[Data records]
▽

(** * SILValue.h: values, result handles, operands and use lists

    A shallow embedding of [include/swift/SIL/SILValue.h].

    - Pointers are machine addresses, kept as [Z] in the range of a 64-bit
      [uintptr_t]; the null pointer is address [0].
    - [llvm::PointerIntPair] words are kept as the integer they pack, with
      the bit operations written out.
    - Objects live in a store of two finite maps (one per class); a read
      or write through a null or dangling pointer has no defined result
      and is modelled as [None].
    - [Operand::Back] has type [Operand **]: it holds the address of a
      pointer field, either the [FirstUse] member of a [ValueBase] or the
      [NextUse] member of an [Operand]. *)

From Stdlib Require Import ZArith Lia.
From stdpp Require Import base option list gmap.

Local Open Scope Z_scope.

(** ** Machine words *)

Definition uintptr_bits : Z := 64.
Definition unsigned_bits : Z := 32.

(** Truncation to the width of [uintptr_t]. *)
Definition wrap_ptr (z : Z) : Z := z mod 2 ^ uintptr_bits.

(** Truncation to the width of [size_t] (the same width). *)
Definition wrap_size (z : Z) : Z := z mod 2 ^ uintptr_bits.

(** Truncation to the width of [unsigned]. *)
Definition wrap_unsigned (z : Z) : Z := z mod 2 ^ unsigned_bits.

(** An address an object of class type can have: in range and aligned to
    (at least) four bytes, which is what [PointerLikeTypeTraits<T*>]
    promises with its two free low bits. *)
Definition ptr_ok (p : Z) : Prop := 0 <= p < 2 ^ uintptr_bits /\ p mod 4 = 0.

△
▽

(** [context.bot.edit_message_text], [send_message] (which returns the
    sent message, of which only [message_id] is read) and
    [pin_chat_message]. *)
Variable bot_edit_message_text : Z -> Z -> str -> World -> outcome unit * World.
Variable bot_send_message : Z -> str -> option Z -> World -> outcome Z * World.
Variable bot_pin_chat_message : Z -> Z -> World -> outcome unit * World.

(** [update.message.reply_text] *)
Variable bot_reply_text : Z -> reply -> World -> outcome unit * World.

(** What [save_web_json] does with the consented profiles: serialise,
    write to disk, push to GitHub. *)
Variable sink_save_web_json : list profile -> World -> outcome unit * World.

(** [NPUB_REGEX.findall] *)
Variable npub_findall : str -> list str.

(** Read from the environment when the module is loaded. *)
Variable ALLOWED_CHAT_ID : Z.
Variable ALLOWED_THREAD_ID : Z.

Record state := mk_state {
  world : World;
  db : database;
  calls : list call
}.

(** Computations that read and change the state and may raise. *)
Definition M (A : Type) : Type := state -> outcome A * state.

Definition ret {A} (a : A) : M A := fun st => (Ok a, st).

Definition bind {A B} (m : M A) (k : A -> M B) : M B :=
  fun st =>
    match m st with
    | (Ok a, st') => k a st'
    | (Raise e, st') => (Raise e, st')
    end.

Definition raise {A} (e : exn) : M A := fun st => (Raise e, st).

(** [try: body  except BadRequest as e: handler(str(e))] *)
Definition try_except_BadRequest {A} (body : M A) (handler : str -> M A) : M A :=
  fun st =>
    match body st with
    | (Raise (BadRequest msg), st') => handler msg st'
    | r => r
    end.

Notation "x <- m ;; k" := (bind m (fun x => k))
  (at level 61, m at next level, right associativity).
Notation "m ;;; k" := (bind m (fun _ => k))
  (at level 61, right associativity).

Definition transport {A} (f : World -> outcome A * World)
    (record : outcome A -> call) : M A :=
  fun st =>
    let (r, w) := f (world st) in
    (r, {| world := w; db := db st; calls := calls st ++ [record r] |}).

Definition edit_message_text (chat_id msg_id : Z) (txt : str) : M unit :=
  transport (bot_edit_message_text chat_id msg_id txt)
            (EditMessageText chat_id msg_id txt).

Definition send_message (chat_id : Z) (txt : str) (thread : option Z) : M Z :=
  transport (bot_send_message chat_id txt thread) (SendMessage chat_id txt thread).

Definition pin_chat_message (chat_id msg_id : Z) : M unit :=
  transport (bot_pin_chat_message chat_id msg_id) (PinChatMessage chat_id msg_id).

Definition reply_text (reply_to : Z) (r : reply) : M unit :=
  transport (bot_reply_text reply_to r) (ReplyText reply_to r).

△
▽

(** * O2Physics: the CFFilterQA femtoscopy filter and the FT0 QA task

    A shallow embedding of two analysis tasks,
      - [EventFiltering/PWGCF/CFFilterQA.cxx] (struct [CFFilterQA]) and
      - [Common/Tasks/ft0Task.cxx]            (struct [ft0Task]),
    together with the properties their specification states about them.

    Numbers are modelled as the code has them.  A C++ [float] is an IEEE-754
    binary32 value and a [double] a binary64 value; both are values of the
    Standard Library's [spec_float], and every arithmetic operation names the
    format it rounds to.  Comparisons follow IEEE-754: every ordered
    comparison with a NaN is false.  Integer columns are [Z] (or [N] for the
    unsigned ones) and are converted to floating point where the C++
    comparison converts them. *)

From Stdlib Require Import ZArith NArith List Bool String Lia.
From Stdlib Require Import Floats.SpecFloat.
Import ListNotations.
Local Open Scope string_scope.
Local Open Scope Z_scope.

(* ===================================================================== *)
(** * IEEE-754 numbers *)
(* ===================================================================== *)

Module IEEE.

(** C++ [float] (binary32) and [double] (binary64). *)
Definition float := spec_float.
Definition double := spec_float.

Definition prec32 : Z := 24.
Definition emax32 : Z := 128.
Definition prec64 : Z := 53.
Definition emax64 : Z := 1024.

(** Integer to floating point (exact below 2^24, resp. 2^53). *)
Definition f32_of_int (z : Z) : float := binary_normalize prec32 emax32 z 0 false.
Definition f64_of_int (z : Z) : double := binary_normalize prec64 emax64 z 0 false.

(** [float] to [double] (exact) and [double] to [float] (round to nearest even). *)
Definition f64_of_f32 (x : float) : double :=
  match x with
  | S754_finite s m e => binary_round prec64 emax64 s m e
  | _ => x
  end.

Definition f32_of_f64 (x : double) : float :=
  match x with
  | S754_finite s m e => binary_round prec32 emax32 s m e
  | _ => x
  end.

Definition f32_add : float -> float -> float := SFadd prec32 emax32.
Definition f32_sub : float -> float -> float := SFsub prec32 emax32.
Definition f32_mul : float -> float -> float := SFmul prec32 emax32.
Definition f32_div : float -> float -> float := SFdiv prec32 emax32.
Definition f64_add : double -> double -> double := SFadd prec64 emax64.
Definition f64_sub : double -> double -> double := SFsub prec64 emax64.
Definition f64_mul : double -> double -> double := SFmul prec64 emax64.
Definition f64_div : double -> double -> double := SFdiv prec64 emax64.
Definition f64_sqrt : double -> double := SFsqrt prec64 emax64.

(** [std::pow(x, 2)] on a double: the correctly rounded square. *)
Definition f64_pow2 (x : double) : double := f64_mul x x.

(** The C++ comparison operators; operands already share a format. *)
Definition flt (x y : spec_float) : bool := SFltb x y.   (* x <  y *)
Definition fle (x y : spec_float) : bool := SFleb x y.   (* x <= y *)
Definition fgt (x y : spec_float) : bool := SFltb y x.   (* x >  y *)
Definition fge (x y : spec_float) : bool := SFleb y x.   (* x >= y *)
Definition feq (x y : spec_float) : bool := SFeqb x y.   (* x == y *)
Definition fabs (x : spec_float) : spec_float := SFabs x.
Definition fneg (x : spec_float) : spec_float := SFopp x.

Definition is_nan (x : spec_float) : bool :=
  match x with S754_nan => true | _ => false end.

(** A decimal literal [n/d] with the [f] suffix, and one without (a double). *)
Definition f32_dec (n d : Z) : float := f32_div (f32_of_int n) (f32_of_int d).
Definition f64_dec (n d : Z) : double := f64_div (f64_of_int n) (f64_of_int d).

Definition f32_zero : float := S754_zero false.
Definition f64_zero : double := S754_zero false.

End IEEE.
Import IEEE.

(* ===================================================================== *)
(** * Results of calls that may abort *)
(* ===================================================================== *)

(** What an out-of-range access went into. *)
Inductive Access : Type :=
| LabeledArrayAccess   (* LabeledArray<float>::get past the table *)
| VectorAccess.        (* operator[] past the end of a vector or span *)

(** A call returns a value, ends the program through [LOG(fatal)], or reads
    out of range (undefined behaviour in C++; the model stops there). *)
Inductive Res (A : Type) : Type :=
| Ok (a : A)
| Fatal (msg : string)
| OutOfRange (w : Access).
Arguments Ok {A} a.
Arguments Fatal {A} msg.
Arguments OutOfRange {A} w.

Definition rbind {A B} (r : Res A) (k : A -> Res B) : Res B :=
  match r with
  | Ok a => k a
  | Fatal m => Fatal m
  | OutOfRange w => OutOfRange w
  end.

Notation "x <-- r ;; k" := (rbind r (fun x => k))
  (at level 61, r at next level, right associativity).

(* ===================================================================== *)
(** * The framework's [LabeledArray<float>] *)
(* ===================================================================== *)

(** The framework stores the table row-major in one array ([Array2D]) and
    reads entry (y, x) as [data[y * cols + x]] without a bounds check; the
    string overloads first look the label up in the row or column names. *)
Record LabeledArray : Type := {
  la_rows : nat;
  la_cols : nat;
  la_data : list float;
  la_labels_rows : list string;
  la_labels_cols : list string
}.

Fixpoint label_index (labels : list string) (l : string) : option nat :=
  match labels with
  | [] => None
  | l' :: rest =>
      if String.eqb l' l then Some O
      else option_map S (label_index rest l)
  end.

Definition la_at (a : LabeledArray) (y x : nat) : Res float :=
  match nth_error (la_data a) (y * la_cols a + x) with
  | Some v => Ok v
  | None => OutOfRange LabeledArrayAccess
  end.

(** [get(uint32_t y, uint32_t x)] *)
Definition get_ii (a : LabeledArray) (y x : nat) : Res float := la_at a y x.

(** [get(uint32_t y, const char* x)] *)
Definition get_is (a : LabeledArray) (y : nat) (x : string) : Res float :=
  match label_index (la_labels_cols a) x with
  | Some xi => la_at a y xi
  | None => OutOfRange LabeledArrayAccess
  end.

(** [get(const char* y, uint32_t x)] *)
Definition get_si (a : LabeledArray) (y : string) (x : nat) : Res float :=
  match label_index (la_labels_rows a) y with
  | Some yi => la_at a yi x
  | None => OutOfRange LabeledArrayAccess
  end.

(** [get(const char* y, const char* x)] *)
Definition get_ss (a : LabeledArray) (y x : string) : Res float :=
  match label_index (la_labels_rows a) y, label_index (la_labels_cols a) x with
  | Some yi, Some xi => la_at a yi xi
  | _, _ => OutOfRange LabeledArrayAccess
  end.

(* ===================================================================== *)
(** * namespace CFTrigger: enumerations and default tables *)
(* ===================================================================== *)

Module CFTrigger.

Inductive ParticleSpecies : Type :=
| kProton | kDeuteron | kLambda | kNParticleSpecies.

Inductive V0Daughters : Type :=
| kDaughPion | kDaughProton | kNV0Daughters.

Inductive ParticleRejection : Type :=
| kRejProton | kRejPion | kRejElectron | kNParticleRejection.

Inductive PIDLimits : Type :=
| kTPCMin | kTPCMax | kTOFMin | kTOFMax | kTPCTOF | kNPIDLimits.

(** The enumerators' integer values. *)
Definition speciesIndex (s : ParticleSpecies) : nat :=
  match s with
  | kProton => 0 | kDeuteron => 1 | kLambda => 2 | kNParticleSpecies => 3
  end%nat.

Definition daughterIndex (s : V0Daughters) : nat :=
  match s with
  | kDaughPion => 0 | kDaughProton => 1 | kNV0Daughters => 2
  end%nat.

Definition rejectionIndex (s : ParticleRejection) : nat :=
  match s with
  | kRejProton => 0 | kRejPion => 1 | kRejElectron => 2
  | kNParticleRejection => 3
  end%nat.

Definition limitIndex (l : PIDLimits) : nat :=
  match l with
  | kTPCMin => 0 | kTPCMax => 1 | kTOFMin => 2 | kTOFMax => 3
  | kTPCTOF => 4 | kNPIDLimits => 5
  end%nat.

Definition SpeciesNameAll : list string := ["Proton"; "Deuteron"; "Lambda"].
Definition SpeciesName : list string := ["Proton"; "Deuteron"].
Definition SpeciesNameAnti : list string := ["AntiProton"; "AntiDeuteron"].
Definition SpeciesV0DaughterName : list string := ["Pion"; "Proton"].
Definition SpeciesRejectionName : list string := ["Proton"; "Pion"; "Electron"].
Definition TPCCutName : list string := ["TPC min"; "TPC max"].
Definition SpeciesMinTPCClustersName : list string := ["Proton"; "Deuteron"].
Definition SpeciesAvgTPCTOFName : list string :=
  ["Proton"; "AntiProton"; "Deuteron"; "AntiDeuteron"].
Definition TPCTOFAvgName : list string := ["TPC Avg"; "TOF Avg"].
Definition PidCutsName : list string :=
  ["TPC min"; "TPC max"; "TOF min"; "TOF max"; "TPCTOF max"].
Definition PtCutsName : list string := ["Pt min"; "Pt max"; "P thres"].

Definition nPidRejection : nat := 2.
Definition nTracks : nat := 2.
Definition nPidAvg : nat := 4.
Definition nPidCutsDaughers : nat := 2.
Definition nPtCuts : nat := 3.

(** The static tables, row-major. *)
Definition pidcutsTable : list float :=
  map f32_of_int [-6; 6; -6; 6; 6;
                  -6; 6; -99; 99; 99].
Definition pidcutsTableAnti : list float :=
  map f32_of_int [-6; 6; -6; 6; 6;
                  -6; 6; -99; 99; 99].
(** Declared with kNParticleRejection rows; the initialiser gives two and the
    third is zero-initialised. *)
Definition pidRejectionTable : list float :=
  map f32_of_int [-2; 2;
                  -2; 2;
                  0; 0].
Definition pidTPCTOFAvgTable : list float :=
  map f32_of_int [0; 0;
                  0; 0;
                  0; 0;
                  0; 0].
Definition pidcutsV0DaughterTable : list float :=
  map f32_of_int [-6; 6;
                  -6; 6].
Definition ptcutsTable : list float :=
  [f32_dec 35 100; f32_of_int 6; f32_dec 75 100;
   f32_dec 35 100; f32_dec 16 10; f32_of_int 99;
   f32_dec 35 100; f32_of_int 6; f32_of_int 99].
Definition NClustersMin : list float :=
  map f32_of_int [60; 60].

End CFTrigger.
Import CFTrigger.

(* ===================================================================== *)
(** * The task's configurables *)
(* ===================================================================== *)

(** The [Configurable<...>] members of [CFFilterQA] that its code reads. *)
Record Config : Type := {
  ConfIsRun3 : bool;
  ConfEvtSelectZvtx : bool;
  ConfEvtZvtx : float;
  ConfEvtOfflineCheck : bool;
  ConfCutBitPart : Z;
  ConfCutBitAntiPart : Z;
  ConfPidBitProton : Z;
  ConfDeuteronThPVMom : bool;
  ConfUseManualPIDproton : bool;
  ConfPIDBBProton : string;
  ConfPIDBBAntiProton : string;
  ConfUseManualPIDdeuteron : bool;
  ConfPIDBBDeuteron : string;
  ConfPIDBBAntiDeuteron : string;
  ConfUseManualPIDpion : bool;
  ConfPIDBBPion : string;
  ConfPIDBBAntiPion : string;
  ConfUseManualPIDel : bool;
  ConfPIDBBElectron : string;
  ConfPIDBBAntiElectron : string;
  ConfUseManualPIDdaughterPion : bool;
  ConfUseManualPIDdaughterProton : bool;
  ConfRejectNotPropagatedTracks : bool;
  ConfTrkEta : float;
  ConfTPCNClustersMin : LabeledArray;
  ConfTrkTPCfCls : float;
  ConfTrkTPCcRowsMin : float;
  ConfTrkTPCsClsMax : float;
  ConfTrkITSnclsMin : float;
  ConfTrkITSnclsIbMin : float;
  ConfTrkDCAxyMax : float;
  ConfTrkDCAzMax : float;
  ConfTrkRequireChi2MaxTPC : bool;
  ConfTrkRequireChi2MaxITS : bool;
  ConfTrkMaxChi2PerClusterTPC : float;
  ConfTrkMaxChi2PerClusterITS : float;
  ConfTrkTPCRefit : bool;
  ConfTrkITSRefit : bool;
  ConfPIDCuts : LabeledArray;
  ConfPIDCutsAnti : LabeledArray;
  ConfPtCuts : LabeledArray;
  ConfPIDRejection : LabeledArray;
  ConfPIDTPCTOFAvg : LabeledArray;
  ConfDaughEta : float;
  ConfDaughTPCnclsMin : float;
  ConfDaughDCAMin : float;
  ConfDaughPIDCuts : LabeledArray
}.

△

Directions for this task
Each line containing the word "OutOfRange" needs to be copied from the data above.

Response
| OutOfRange (w : Access).
Arguments OutOfRange {A} w.
  | OutOfRange w => OutOfRange w
  | None => OutOfRange LabeledArrayAccess
  | None => OutOfRange LabeledArrayAccess
  | None => OutOfRange LabeledArrayAccess
  | _, _ => OutOfRange LabeledArrayAccess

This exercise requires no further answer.